Para melhor compreender o que diferencia uma tarefa investigativa de outros tipos de tarefas matemáticas, Ponte (2003) distingue, em um diagrama, quatro tipos diferentes: exercícios, problemas, explorações e investigações.

 

 

 

 

 

 

 

 Os limites que diferenciam uma exploração de uma investigação nem sempre são claros. Há atividades, que apesar de apresentarem um caráter exploratório, propiciam também o aparecimento de questões investigativas, as quais têm um caráter mais divergente e podem demandar de um tempo relativamente longo de trabalho. Mas, em síntese, podemos dizer que as IM diferenciam-se das demais por serem situações-problema desafiadoras e abertas, permitindo aos alunos várias alternativas de exploração e investigação. 

O conceito de investigação matemática, como atividade de ensino e aprendizagem

 

ajuda a trazer para a sala de aula o espírito da atividade matemática genuína, constituindo, por isso, uma poderosa metáfora educativa.
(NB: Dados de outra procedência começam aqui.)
(** C8, amended: for a [GameState] whose player is set, [update(dt)] returns
    normally and changes nothing but the instance: afterwards
    [camera_position] is [player.x] and [total_time_played] is the binary64
    sum of its previous value and [dt]; for [dt >= 0] it is never smaller than
    before; and over the ticks [0.1], [0.2], [0.05] from [0.0] it reaches
    [0.35000000000000003], that is [0.35] up to rounding. *)
Theorem GameState_update_tick
    (dt : float) (self : GameState.t) (w : World) (r : ref) (ob : object) :
  default (player (GameState_class w)) (GameState.own_player self) = Some r ->
  heap w !! r = Some ob ->
  let total := default (total_time_played (GameState_class w))
                       (GameState.own_total_time_played self) in
  (exists self',
      GameState.update dt self w = (Ok self', w)
      /\ GameState.own_camera_position self' = Some (CollisionObject.x (fields ob))
      /\ GameState.own_total_time_played self' = Some (total + dt)
      /\ (geb dt 0.0 = true -> (total + dt <? total) = false))
  /\ (total = 0.0 ->
      exists s,
        run_ticks [0.1; 0.2; 0.05] self w = (Ok s, w)
        /\ GameState.own_total_time_played s = Some 0.35000000000000003).
Proof.
  intros Hp Hr total. split.
  - eexists. split; [apply (GameState_update_eq dt self w r ob Hp Hr)|].
    cbn [GameState.own_camera_position GameState.own_total_time_played].
    repeat split. apply add_nonneg_not_lt.
  - intros H0. cbn [run_ticks]. unfold bind.
    rewrite (GameState_update_eq 0.1 self w r ob Hp Hr).
    rewrite (GameState_update_eq 0.2
               (GameState.Build _ _ (GameState.own_player self)) w r ob Hp Hr).
    rewrite (GameState_update_eq 0.05
               (GameState.Build _ _ (GameState.own_player self)) w r ob Hp Hr).
    eexists. split; [reflexivity|].
    cbn [GameState.own_total_time_played default from_option id].
    fold total. rewrite H0. reflexivity.
Qed.
(** * Wrapper generator for libbpf: [scripts/parse_bpf_h.py]

    A shallow embedding of the generator script and the properties of its
    declaration extractor, signature parser and code emitter.

    Python [str] values are modelled by [string]: a character is a code
    point below 256.  Python integers are [Z]; exceptions are values of
    [Py.exn] carried by [Py.result]. *)

From Stdlib Require Import ZArith List Bool Ascii String Lia.
Import ListNotations.
Open Scope Z_scope.
Open Scope list_scope.
Open Scope string_scope.

(** ** The Python built-ins the script relies on *)

Module Py.

Inductive exn : Set := IndexError | KeyError | ValueError.

Inductive result (A : Type) : Type :=
| Ok (a : A)
| Raise (e : exn).
Arguments Ok {A} a.
Arguments Raise {A} e.

Definition bind {A B} (c : result A) (k : A -> result B) : result B :=
  match c with
  | Ok a => k a
  | Raise e => Raise e
  end.

(** Truth value of an [int]: everything but [0] is true. *)
Definition truthy (n : Z) : bool := negb (n =? 0)%Z.

(** [s.find(sub)]: the lowest index at which [sub] occurs in [s], [-1]
    when it does not occur. *)
Fixpoint find_from (i : Z) (sub s : string) : Z :=
  if prefix sub s then i
  else match s with
       | EmptyString => -1
       | String _ s' => find_from (i + 1) sub s'
       end.

Definition find (s sub : string) : Z := find_from 0 sub s.
Definition patterns : list pattern.t :=
  [ {| pattern.regex := re_transitive_verb;
       pattern.flags := flag_im;
       pattern.message := "Incomplete sentence missing object after transitive verb";
       pattern.ruleId := INCOMPLETE_TRANSITIVE_VERB;
       pattern.suggestion :=
         "Complete the sentence by specifying what is recognized or responded to" |};
    {| pattern.regex := re_hanging_preposition;
       pattern.flags := flag_m;
       pattern.message := "Sentence ends with a preposition";
       pattern.ruleId := HANGING_PREPOSITION;
       pattern.suggestion := "Complete the prepositional phrase with an object" |};
    {| pattern.regex := re_browser_initiated;
       pattern.flags := flag_m;
       pattern.message := "Incomplete sentence with " +:+ String dquote "browser-initiated"
                          +:+ String dquote EmptyString;
       pattern.ruleId := INCOMPLETE_BROWSER_INITIATED;
       pattern.suggestion :=
         "Complete the sentence with what happens with browser-initiated requests/actions" |} ].

(** The body of the [while] loop of [checkRegexPatterns], for one match
    [m] (its index and [match[0]]) of [pattern]. *)
Definition check_match (pat : pattern.t) (m : nat * string) (seen : gset string)
  : list GrammarError * gset string :=
  let context := trim (snd m) in
  if decide (context ∈ seen) then ([], seen)
  else
    let seen := {[context]} ∪ seen in
    if isHeadingOrTitle context then ([], seen)
    else if string_eqb (pattern.ruleId pat) HANGING_PREPOSITION
            && isPrepositionInHeading context then ([], seen)
    else ([ {| message := pattern.message pat;
               context := context;
               suggestions := [pattern.suggestion pat; "Add proper punctuation"];
               ruleId := pattern.ruleId pat;
               position := {| position.offset := Z.of_nat (fst m);
                              position.length := String.length (snd m) |} |} ],
          seen).
(** X7. [async_process_youtube_playlist] asks the resolver about the playlist
    and then adds the videos one by one with [add_entry], each under the
    page URL up to [playlist?list=] followed by [watch?v=] and the id of
    the item.  For a result whose page URL is a string and whose items all
    have an id, no failure of an [add_entry] ends the call: it comes back
    after at most two answers for each item, and what it returns is the
    list of the entries that were added, in the order of the items and
    not more than there are items, which is what the queue has gained.  A
    keyword of the metadata that names a parameter of [add_entry] makes
    every one of these calls raise before it has asked anything: the call
    returns the empty list at once.  It raises [ExtractionError] when the
    resolver raises or returns nothing for the playlist. *)
Theorem youtube_playlist_best_effort playlist_url m h :
  exists k,
    async_process_youtube_playlist X py_str wrong_type_is_extraction playlist_url m h
    = AwaitInfo (PStr playlist_url) false h k
    /\ (forall ex h1,
          k (inl ex) h1
          = Done (inl (ExtractionError
                   ("Could not extract information from " +:+ playlist_url +:+ nl +:+ nl
                      +:+ exn_str ex))) h1)
    /\ (forall h1,
          k (inr None) h1
          = Done (inl (ExtractionError ("Could not extract information from " +:+ playlist_url))) h1)
    /\ (forall info items w h1,
          info <> [] ->
          assoc "entries" info = Some (PList items) ->
          assoc "webpage_url" info = Some (PStr w) ->
          Forall (fun d => truthy d = true -> exists id, subscript d "id" = inr id) items ->
          within (k (inr (Some info)) h1) (2 * length items)
          /\ (forall d rest id,
                items = d :: rest -> truthy d = true -> subscript d "id" = inr id ->
                clash add_entry_parameters m = None ->
                exists k', k (inr (Some info)) h1
                           = AwaitInfo (PStr (watch_url py_str w id)) false h1 k')
          /\ (forall key,
                clash add_entry_parameters m = Some key ->
                k (inr (Some info)) h1 = Done (inr []) h1)
          /\ forall r h',
               finishes (k (inr (Some info)) h1) r h' ->
               exists good_entries,
                 r = inr good_entries
                 /\ queue h' = queue h1 ++ good_entries
                 /\ length good_entries <= length items).
Proof.
  unfold async_process_youtube_playlist.
  unfold bind at 1, try_except, safe_extract_info. cbn [bindR catchR].
  eexists. split; [reflexivity|]. cbn beta.
  split; [|split].
  - intros ex h1. reflexivity.
  - intros h1. reflexivity.
  - intros info items w h1 Hne Hent Hweb Hall. destruct info as [|kv info]; [congruence|].
    cbn [bindR catchR]. unfold bind, lift, getitem. rewrite Hent. cbn [bindR py_iter].
    assert (Hw : getitem (kv :: info) "webpage_url" = inr (PStr w))
      by (unfold getitem; rewrite Hweb; reflexivity).
    split; [|split; [|split]].
    + replace (2 * length items) with (2 * length items + 0) by lia.
      apply within_bindR; [apply (youtube_entries_within _ m w items Hw Hall)|].
      intros a h2. exact I.
    + intros d rest id -> Ht Hid Hm.
      rewrite (youtube_entries_cons _ m w d id rest [] 0 h1 Hw Ht Hid).
      unfold call_add_entry. rewrite Hm.
      destruct (add_entry_awaits X (watch_url py_str w id) m h1) as [k' ->].
      cbn [bindR catchR]. eexists. reflexivity.
    + intros key Hkey.
      rewrite (youtube_entries_refused _ m w items key Hw Hall Hkey). reflexivity.
    + intros r h' Hrun.
      apply finishes_bindR_inv in Hrun as [([good bad] & h2 & Hloop & Hret)|(ex & Hloop & _)].
      * apply finishes_done_inv in Hret as [-> ->].
        destruct (youtube_entries_runs _ m w items Hw Hall _ _ _ _ _ Hloop)
          as (added & bad' & Heq & Hq & Hn).
        injection Heq as -> ->. exists added. cbn [fst app]. split; [reflexivity|].
        split; [exact Hq|lia].
      * destruct (youtube_entries_runs _ m w items Hw Hall _ _ _ _ _ Hloop)
          as (added & bad' & Heq & _). discriminate.
Qed.

End YoutubePlaylist.

Lemma import_from_best_effort_witness :
  exists k h2,
    import_from Sample.X "http://tube.example/playlist?list=PL1" [] Sample.one_entry
    = AwaitInfo (PStr "http://tube.example/playlist?list=PL1") false Sample.one_entry k
    /\ k (inr (Some Cases.video_list)) Sample.one_entry = Done (inr ([1], 2)) h2
    /\ queue h2 = [0; 1]
    /\ url (entry_at 1 h2) = PStr "http://tube.example/watch?v=a".
Proof.
  destruct (import_from_best_effort Sample.X "http://tube.example/playlist?list=PL1" []
              Sample.one_entry) as (k & Hk & _ & _ & _ & Hok & _).
  destruct (Hok Cases.video_list
              [PDict [("id", PStr "a"); ("webpage_url", PStr "http://tube.example/watch?v=a");
                      ("title", PStr "A"); ("duration", PInt 120)];
               PNone;
               PDict [("id", PStr "b"); ("title", PStr "B")]]
              Sample.one_entry) as (Hrun & Hq & _ & Hnew).
  - discriminate.
  - reflexivity.
  - exists k. eexists. split; [exact Hk|]. split; [exact Hrun|]. split; [exact Hq|].
    destruct (Hnew 0 _ eq_refl) as (x & Hx & Hbare).
    injection Hx as <-. apply (f_equal url) in Hbare. exact Hbare.
Defined.

Example youtube_playlist_example :
  exists r h',
    answer_info
      (async_process_youtube_playlist Sample.X Sample.str_of true
         "http://tube.example/playlist?list=PL1" [] Sample.empty_heap)
      (inr (Some Cases.video_list)) Sample.empty_heap = Some r
    /\ finishes r (inr [0]) h'
    /\ queue h' = [0]
    /\ url (entry_at 0 h') = PStr "http://tube.example/watch?v=a".
Proof.
  eexists. eexists. split; [reflexivity|]. split.
  - eapply (finishes_info _ _ _ _ (inr (Some Sample.video_a))); [apply drift_refl|].
    eapply (finishes_info _ _ _ _ (inl TimeoutError)); [apply drift_refl|].
    apply finishes_done.
  - split; reflexivity.
Qed.

(** ** Shuffling *)

Lemma shuffle_down_permutes randbelow i : forall h,
  (forall n, 0 < n -> randbelow n < n) ->
  i < length (queue h) \/ i = 0 ->
  exists h',
    shuffle_down randbelow i h = Done (inr tt) h'
    /\ queue h' ≡ₚ queue h
    /\ with_queue (queue h) h' = h.
Proof.
  induction i as [|i IH]; intros h Hrand Hi.
  - exists h. split; [reflexivity|]. split; [reflexivity|]. destruct h; reflexivity.
  - destruct Hi as [Hi|]; [|discriminate].
    pose proof (Hrand (S (S i)) ltac:(lia)) as Hj.
    destruct (lookup_lt_is_Some_2 (queue h) (S i) Hi) as [a Ha].
    destruct (lookup_lt_is_Some_2 (queue h) (randbelow (S (S i))) ltac:(lia)) as [b Hb].
    cbn [shuffle_down]. unfold bind, exchange. rewrite Ha, Hb. cbn [bindR].
    set (h1 := with_queue _ h).
    assert (Hq1 : queue h1 ≡ₚ queue h) by (apply Permutation_insert_swap; assumption).
    destruct (IH h1 Hrand) as (h' & Hrun & Hperm & Hrest).
    { left. unfold h1. cbn [queue with_queue]. rewrite !length_insert. lia. }
    exists h'. split; [exact Hrun|]. split; [rewrite Hperm; exact Hq1|].
    assert (E1 : with_queue (queue h) (with_queue (queue h1) h') = with_queue (queue h) h')
      by (destruct h'; reflexivity).
    assert (E2 : with_queue (queue h) h1 = h) by (unfold h1; destruct h; reflexivity).
    rewrite <- E1, Hrest. exact E2.
Qed.

(** X1. [shuffle] puts the entries of the queue in another order: every
    entry is in the queue as often as before, and nothing but the order
    has changed.  No download is scheduled, not even for the entry that
    has come to the head. *)
Theorem shuffle_permutes randbelow h :
  (forall n, 0 < n -> randbelow n < n) ->
  exists h',
    shuffle randbelow h = Done (inr tt) h'
    /\ queue h' ≡ₚ queue h
    /\ length (queue h') = length (queue h)
    /\ entries h' = entries h
    /\ futures h' = futures h
    /\ spawned h' = spawned h
    /\ fs h' = fs h.
Proof.
  intros Hrand. unfold shuffle, bind, get_heap. cbn [bindR].
  destruct (shuffle_down_permutes randbelow (length (queue h) - 1) h Hrand)
    as (h' & Hrun & Hperm & Hrest); [lia|].
  exists h'. split; [exact Hrun|]. split; [exact Hperm|].
  split; [rewrite Hperm; reflexivity|].
  rewrite <- Hrest. repeat split.
Qed.

Lemma shuffle_permutes_witness :
  exists h',
    shuffle (fun _ => 0) Sample.two_entries = Done (inr tt) h'
    /\ queue h' ≡ₚ [0; 1].
Proof.
  destruct (shuffle_permutes (fun _ => 0) Sample.two_entries) as (h' & Hrun & Hperm & _).
  - intros n Hn. exact Hn.
  - exists h'. split; [exact Hrun|exact Hperm].
Defined.

Example shuffle_example :
  queue <$> (match shuffle (fun _ => 0) Sample.two_entries with
             | Done _ h' => Some h'
             | _ => None
             end) = Some [1; 0].
Proof. reflexivity. Qed.

(** ** A generic entry that is in the folder *)

Section GenericSizes.
Context (X : Externals).

(** X17. A generic entry whose name, up to the last dash, is in the
    listing of the folder, be it that of a file or of a directory.  The
    [_download] asks for the length of the remote file.  With the answer
    there, the folder is listed again and what stands at the place where
    the name was found in the first listing is measured: when its size is
    the remote length, or 0 where the probe or the conversion of its
    answer has raised, the entry takes it as its file, every waiter is
    handed the entry, and the resolver is not asked; when the sizes
    differ, the resolver is asked to download. *)
Theorem generic_cache_sizes e h p noex ext ldir i :
  _is_downloading (entry_at e h) = false ->
  expected_filename (entry_at e h) = PStr p ->
  PyStr.split_head "-" (PyStr.basename p) = "generic" ->
  PyStr.rsplit1 "." (PyStr.basename p) = [noex; ext] ->
  FS.listdir (download_folder (entry_at e h)) (fs h) = inr ldir ->
  PyStr.index_of noex (map (rsplit1_head "-") ldir) = Some i ->
  exists k,
    _download X e h = AwaitHead (url (entry_at e h)) 5 (begun e h) k
    /\ forall x h2 ldir2 name lsize,
         FS.listdir (download_folder (entry_at e h2)) (fs h2) = inr ldir2 ->
         ldir2 !! i = Some name ->
         FS.getsize (PyStr.path_join (download_folder (entry_at e h2)) name) (fs h2)
           = inr lsize ->
         (lsize = remote_size X x ->
            k x h2
            = Done (inr tt)
                (finished e (inr e)
                   (named (PStr (PyStr.path_join (download_folder (entry_at e h2)) name))
                      e h2)))
         /\ (lsize <> remote_size X x ->
               exists k2, k x h2 = AwaitInfo (url (entry_at e h2)) true h2 k2).
Proof.
  intros Hflag Hexp Hgen Hsplit Hdir Hidx.
  rewrite (download_begins X e h Hflag).
  destruct (generic_cache_probe X e (begun e h) p noex ext ldir i) as (k0 & Hk0 & Hans).
  { rewrite (entry_at_begun expected_filename); [exact Hexp|reflexivity]. }
  { exact Hgen. }
  { exact Hsplit. }
  { rewrite (entry_at_begun download_folder); [exact Hdir|reflexivity]. }
  { exact Hidx. }
  rewrite Hk0. cbn [bindR catchR finallyR]. rewrite (entry_at_begun url) by reflexivity.
  eexists. split; [reflexivity|]. cbn beta.
  intros x h2 ldir2 name lsize Hdir2 Hname Hsize.
  rewrite (Hans x h2 ldir2 name lsize Hdir2 Hname Hsize). split.
  - intros ->. rewrite Z.eqb_refl.
    fold (named (PStr (PyStr.path_join (download_folder (entry_at e h2)) name)) e h2).
    apply (download_wrap_done e (inr tt)).
  - intros Hne. destruct (Z.eqb_spec lsize (remote_size X x)) as [|_]; [contradiction|].
    destruct (really_download_awaits X e true h2) as [k2 ->].
    cbn [bindR catchR finallyR]. eexists. reflexivity.
Qed.

End GenericSizes.

Lemma generic_cache_sizes_witness :
  exists k,
    _download Sample.X 0 (heap Sample.empty_cached)
    = AwaitHead (PStr "http://example.com/a.mp3") 5 (begun 0 (heap Sample.empty_cached)) k
    /\ exists k2,
         k (inr [("CONTENT-LENGTH", "4")]) (begun 0 (heap Sample.empty_cached))
         = AwaitInfo (PStr "http://example.com/a.mp3") true (begun 0 (heap Sample.empty_cached)) k2.
Proof.
  destruct (generic_cache_sizes Sample.X 0 (heap Sample.empty_cached) "audio_cache/generic-a.mp3"
              "generic-a" "mp3" ["generic-a-44444444.mp3"] 0
              eq_refl eq_refl eq_refl eq_refl eq_refl eq_refl) as (k & Hk & Hans).
  exists k. split; [exact Hk|].
  destruct (Hans (inr [("CONTENT-LENGTH", "4")]) (begun 0 (heap Sample.empty_cached))
              ["generic-a-44444444.mp3"] "generic-a-44444444.mp3" 0%Z eq_refl eq_refl eq_refl)
    as [_ Hdiff].
  apply Hdiff. discriminate.
Defined.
O aluno é chamado a agir como um matemático, não só na formulação de questões e conjecturas e na realização de provas e refutações, mas também na apresentação de resultados e na discussão e argumentação com os seus colegas e o professor (PONTE, BROCADO, OLIVEIRA, 2003, p. 23).

 

Concepções de Educação Algébrica

        

           De acordo com Fiorentini et al (1993), há três concepções de educação algébrica que, historicamente, vem exercendo maior influência no ensino de matemática elementar. A primeira, chamada de lingüístico-pragmática, foi predominante durante o século XIX e estendeu-se até a metade do século XX. A segunda concepção, a fundamentalista-estrutural, predominante nas décadas de 1970 e 1980, trouxe consigo uma nova forma de interpretar a álgebra no ensino, tendo por base as propriedades estruturais, que serviam para fundamentar e justificar as passagens do transformismo algébrico. A terceira concepção - a fundamentalista-analógica - procura fazer uma síntese entre as duas anteriores, pois tenta recuperar o valor instrumental da álgebra e preserva a preocupação fundamentalista, só que não com base nas propriedades estruturais, mas, sim, através do uso de modelos analógicos geométricos (blocos de madeira ou mesmo figuras geométricas) ou físicos (como a balança) que visualizam ou justificam as passagens do transformismo algébrico.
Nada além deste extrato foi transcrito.